(Data shown)
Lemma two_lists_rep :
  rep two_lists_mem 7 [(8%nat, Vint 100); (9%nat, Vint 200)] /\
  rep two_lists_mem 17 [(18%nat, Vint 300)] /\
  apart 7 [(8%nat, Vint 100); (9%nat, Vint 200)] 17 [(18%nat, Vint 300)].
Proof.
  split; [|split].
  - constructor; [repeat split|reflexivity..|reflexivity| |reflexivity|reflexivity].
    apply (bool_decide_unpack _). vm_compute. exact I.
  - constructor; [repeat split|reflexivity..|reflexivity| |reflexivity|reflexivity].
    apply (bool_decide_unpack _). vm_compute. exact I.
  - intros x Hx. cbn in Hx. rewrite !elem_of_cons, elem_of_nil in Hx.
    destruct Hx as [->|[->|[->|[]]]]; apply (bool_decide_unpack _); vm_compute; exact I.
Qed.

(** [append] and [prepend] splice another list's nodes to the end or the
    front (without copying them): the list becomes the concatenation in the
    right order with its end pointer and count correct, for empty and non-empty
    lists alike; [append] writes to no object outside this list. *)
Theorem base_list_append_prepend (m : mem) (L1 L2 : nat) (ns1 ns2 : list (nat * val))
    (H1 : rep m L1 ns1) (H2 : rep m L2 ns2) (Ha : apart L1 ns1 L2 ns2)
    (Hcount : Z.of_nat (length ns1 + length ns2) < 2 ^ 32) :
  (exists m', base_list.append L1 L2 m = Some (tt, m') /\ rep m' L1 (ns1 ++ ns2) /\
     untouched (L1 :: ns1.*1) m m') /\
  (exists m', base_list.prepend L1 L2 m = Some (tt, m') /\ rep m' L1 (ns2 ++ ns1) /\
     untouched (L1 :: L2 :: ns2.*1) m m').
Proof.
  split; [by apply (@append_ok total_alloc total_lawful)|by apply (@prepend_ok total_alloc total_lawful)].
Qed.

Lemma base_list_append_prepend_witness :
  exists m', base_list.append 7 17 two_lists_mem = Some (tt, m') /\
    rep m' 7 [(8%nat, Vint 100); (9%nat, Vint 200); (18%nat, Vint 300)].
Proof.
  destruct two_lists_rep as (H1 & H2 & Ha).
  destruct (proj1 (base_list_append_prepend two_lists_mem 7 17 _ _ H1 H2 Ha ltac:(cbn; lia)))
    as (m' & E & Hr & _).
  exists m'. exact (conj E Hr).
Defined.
(End Data shown)
(Data shown)
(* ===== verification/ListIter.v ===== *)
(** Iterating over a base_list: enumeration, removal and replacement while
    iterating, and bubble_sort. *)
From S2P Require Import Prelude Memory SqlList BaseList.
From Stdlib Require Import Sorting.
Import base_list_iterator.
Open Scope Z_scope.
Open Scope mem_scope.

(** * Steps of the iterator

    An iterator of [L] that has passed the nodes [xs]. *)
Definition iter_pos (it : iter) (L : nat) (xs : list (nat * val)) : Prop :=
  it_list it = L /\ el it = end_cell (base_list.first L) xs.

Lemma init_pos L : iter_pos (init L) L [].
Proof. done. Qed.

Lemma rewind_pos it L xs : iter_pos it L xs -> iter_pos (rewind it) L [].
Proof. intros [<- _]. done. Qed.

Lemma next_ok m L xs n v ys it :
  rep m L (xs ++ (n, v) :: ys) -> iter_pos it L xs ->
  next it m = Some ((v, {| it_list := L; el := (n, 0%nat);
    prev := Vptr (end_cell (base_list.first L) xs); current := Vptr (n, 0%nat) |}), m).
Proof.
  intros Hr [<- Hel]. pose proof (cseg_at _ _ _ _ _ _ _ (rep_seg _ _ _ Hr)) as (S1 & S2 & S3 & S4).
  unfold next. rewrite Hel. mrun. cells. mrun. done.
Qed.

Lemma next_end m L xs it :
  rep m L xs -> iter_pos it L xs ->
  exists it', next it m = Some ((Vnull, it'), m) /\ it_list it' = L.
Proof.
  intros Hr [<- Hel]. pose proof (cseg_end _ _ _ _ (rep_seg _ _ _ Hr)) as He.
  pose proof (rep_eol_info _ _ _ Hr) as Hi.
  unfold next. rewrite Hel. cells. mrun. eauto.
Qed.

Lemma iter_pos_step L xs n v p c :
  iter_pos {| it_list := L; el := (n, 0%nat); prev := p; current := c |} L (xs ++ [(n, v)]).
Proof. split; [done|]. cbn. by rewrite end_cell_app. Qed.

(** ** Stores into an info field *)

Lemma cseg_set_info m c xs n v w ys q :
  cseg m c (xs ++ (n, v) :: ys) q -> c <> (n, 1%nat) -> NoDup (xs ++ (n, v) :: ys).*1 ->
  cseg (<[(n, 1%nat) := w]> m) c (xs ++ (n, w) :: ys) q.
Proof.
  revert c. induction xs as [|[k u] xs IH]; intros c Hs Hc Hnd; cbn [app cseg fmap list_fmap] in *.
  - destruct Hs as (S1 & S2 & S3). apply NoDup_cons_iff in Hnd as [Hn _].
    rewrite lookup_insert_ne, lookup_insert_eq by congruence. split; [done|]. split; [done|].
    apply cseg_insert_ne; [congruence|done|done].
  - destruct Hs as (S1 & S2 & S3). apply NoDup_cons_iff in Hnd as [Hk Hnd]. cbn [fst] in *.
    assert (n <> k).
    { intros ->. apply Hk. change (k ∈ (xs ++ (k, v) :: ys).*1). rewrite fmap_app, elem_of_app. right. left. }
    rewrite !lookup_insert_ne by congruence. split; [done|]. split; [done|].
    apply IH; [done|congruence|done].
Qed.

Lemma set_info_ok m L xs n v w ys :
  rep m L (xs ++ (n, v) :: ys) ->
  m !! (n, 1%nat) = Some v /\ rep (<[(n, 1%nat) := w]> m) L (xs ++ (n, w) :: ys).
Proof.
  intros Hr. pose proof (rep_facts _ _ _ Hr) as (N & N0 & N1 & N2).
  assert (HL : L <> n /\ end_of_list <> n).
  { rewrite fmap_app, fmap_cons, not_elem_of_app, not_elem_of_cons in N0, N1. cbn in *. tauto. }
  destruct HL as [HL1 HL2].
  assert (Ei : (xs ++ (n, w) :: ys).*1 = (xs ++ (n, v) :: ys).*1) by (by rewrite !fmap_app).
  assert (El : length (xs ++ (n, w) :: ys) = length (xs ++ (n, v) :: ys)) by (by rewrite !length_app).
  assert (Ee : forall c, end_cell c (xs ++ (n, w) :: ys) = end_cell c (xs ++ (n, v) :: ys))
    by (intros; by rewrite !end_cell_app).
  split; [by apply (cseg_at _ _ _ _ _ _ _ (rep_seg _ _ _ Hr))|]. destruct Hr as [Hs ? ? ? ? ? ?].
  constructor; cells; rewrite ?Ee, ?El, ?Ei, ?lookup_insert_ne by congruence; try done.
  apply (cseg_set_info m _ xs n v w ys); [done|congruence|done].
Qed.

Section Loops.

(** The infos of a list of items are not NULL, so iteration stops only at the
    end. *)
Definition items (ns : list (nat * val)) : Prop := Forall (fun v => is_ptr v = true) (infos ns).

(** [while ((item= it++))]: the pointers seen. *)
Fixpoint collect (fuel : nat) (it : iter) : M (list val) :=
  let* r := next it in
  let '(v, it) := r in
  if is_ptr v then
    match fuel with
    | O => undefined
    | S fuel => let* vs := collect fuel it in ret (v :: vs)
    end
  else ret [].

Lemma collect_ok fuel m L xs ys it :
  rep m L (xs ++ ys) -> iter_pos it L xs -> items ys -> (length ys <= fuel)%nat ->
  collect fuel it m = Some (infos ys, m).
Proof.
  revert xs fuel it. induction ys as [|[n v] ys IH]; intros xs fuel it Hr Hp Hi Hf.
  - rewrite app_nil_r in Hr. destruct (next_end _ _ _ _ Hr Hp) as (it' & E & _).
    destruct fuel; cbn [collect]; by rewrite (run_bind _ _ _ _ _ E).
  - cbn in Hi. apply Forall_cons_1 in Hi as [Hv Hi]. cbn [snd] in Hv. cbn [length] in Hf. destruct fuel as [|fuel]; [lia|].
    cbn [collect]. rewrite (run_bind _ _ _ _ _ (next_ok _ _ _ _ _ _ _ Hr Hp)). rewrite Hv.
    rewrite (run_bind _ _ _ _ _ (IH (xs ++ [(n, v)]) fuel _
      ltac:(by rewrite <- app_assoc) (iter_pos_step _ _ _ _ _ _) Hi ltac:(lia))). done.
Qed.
(End Data shown)
== Exercise description ==
From the entries above, give again exactly the lines running from the line with "assert (n <> k)." to the line with "apply (cseg_set_info m"; include both of those lines.

== Worked solution ==
    assert (n <> k).
    { intros ->. apply Hk. change (k ∈ (xs ++ (k, v) :: ys).*1). rewrite fmap_app, elem_of_app. right. left. }
    rewrite !lookup_insert_ne by congruence. split; [done|]. split; [done|].
    apply IH; [done|congruence|done].
Qed.

Lemma set_info_ok m L xs n v w ys :
  rep m L (xs ++ (n, v) :: ys) ->
  m !! (n, 1%nat) = Some v /\ rep (<[(n, 1%nat) := w]> m) L (xs ++ (n, w) :: ys).
Proof.
  intros Hr. pose proof (rep_facts _ _ _ Hr) as (N & N0 & N1 & N2).
  assert (HL : L <> n /\ end_of_list <> n).
  { rewrite fmap_app, fmap_cons, not_elem_of_app, not_elem_of_cons in N0, N1. cbn in *. tauto. }
  destruct HL as [HL1 HL2].
  assert (Ei : (xs ++ (n, w) :: ys).*1 = (xs ++ (n, v) :: ys).*1) by (by rewrite !fmap_app).
  assert (El : length (xs ++ (n, w) :: ys) = length (xs ++ (n, v) :: ys)) by (by rewrite !length_app).
  assert (Ee : forall c, end_cell c (xs ++ (n, w) :: ys) = end_cell c (xs ++ (n, v) :: ys))
    by (intros; by rewrite !end_cell_app).
  split; [by apply (cseg_at _ _ _ _ _ _ _ (rep_seg _ _ _ Hr))|]. destruct Hr as [Hs ? ? ? ? ? ?].
  constructor; cells; rewrite ?Ee, ?El, ?Ei, ?lookup_insert_ne by congruence; try done.
  apply (cseg_set_info m _ xs n v w ys); [done|congruence|done].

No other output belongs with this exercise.